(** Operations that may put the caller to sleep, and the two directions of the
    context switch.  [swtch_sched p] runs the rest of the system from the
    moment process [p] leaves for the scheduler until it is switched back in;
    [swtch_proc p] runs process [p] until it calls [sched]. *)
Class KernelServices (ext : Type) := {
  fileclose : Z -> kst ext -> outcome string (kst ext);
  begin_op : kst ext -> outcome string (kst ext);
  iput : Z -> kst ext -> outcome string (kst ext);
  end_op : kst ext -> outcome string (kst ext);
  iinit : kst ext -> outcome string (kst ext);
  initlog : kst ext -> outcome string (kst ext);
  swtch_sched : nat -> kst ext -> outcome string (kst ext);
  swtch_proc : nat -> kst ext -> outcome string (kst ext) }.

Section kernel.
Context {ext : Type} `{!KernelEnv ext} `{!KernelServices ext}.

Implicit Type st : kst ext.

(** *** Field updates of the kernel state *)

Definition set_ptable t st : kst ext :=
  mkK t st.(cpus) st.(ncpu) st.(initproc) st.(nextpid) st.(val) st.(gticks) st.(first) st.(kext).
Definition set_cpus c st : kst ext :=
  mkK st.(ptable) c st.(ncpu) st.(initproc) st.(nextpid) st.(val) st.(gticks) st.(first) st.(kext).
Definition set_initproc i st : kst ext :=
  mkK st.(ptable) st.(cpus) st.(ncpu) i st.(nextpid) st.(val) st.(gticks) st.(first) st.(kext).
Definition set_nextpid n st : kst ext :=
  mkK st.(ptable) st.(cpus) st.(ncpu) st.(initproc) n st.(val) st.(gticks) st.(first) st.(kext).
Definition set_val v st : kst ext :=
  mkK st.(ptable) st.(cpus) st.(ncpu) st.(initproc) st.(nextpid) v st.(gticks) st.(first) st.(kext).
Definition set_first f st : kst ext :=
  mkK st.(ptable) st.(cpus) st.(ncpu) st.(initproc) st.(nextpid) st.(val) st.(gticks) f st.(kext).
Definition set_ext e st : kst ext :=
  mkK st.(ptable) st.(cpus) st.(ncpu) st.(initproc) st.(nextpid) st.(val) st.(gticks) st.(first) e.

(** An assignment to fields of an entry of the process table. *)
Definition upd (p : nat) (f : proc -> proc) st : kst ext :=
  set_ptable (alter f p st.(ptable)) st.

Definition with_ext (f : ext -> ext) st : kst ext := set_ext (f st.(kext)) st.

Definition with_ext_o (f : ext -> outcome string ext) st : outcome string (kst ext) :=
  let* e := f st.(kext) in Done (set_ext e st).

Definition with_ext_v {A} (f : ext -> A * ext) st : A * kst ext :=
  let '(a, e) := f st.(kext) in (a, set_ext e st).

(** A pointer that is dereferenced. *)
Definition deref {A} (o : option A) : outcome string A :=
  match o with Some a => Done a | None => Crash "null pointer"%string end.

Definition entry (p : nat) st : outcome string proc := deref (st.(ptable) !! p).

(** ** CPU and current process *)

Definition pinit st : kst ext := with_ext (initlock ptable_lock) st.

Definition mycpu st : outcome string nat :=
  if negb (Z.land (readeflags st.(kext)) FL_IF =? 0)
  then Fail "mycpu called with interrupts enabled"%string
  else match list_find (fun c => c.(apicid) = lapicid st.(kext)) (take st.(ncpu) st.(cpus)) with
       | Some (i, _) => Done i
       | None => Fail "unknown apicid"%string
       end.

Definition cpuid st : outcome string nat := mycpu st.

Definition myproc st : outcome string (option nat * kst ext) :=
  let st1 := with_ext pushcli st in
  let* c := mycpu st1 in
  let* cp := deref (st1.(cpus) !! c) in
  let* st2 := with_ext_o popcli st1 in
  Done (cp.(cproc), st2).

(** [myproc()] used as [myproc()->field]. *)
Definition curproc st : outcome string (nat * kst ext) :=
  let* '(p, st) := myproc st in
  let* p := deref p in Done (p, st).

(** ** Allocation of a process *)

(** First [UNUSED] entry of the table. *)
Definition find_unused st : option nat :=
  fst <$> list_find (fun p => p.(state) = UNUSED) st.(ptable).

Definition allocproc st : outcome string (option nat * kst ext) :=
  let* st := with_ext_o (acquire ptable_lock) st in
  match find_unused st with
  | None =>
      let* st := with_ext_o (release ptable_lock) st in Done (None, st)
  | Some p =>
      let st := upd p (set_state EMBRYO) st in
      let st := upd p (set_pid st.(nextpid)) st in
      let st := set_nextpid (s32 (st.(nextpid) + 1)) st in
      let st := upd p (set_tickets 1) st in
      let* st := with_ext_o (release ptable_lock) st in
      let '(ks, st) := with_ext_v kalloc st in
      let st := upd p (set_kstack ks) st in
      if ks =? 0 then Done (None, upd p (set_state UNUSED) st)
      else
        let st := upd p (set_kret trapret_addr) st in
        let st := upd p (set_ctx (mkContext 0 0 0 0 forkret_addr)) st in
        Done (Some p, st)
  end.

---

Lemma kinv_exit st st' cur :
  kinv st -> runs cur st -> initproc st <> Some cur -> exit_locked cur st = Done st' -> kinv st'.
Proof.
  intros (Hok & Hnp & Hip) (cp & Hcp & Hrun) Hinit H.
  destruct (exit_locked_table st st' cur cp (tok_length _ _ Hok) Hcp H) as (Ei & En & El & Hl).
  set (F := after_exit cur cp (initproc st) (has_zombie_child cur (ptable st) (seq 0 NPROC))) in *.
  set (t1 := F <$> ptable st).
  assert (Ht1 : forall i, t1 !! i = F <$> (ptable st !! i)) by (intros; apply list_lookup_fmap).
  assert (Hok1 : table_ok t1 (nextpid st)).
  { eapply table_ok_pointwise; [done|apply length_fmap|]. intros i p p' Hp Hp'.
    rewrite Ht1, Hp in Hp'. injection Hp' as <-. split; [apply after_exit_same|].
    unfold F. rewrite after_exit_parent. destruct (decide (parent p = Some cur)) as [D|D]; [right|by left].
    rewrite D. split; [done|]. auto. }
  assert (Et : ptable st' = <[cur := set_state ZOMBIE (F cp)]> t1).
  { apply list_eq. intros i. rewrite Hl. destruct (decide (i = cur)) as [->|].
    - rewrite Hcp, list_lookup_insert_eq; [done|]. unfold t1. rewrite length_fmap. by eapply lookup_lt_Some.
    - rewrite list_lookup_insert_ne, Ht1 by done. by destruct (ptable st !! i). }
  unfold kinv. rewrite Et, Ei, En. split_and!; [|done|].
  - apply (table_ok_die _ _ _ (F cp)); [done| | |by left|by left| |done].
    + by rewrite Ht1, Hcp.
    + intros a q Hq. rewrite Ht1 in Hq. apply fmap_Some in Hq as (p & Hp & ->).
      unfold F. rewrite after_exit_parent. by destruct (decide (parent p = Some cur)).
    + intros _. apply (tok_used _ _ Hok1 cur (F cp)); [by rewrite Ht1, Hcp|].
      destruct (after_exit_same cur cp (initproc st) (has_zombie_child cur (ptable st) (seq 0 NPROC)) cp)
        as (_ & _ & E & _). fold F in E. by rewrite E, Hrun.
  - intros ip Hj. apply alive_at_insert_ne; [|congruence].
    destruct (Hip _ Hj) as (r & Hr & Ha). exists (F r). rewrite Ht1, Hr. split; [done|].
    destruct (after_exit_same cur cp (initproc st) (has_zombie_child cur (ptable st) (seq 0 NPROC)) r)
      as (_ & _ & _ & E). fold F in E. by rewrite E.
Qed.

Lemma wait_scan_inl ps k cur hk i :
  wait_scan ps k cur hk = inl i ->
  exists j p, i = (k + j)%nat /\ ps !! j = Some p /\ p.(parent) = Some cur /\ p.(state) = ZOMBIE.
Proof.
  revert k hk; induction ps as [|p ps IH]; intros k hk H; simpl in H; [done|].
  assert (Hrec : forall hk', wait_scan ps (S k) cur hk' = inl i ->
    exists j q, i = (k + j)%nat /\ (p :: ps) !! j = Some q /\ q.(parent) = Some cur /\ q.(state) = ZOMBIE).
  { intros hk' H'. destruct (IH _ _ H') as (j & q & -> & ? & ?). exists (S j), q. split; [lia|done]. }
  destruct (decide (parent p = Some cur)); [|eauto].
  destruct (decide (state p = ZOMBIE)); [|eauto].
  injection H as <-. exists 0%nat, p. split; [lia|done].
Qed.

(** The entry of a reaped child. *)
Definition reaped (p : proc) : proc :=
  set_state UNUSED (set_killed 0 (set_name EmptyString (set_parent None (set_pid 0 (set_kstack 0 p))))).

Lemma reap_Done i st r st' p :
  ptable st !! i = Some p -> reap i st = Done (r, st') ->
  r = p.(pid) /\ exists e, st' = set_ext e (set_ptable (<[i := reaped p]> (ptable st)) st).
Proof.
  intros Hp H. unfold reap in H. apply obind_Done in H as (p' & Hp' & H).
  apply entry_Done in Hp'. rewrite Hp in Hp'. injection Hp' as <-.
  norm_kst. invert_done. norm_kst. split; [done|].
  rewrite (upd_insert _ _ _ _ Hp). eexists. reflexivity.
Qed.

> **EXERCISE REQUIREMENTS**:
Retype the portion of the data above that starts on the line with "Done (cp.(cproc), st2)." and finishes on the line with "Definition allocproc st", including both of those lines.

> **ANSWER**:
  Done (cp.(cproc), st2).

(** [myproc()] used as [myproc()->field]. *)
Definition curproc st : outcome string (nat * kst ext) :=
  let* '(p, st) := myproc st in
  let* p := deref p in Done (p, st).

(** ** Allocation of a process *)

(** First [UNUSED] entry of the table. *)
Definition find_unused st : option nat :=
  fst <$> list_find (fun p => p.(state) = UNUSED) st.(ptable).

Definition allocproc st : outcome string (option nat * kst ext) :=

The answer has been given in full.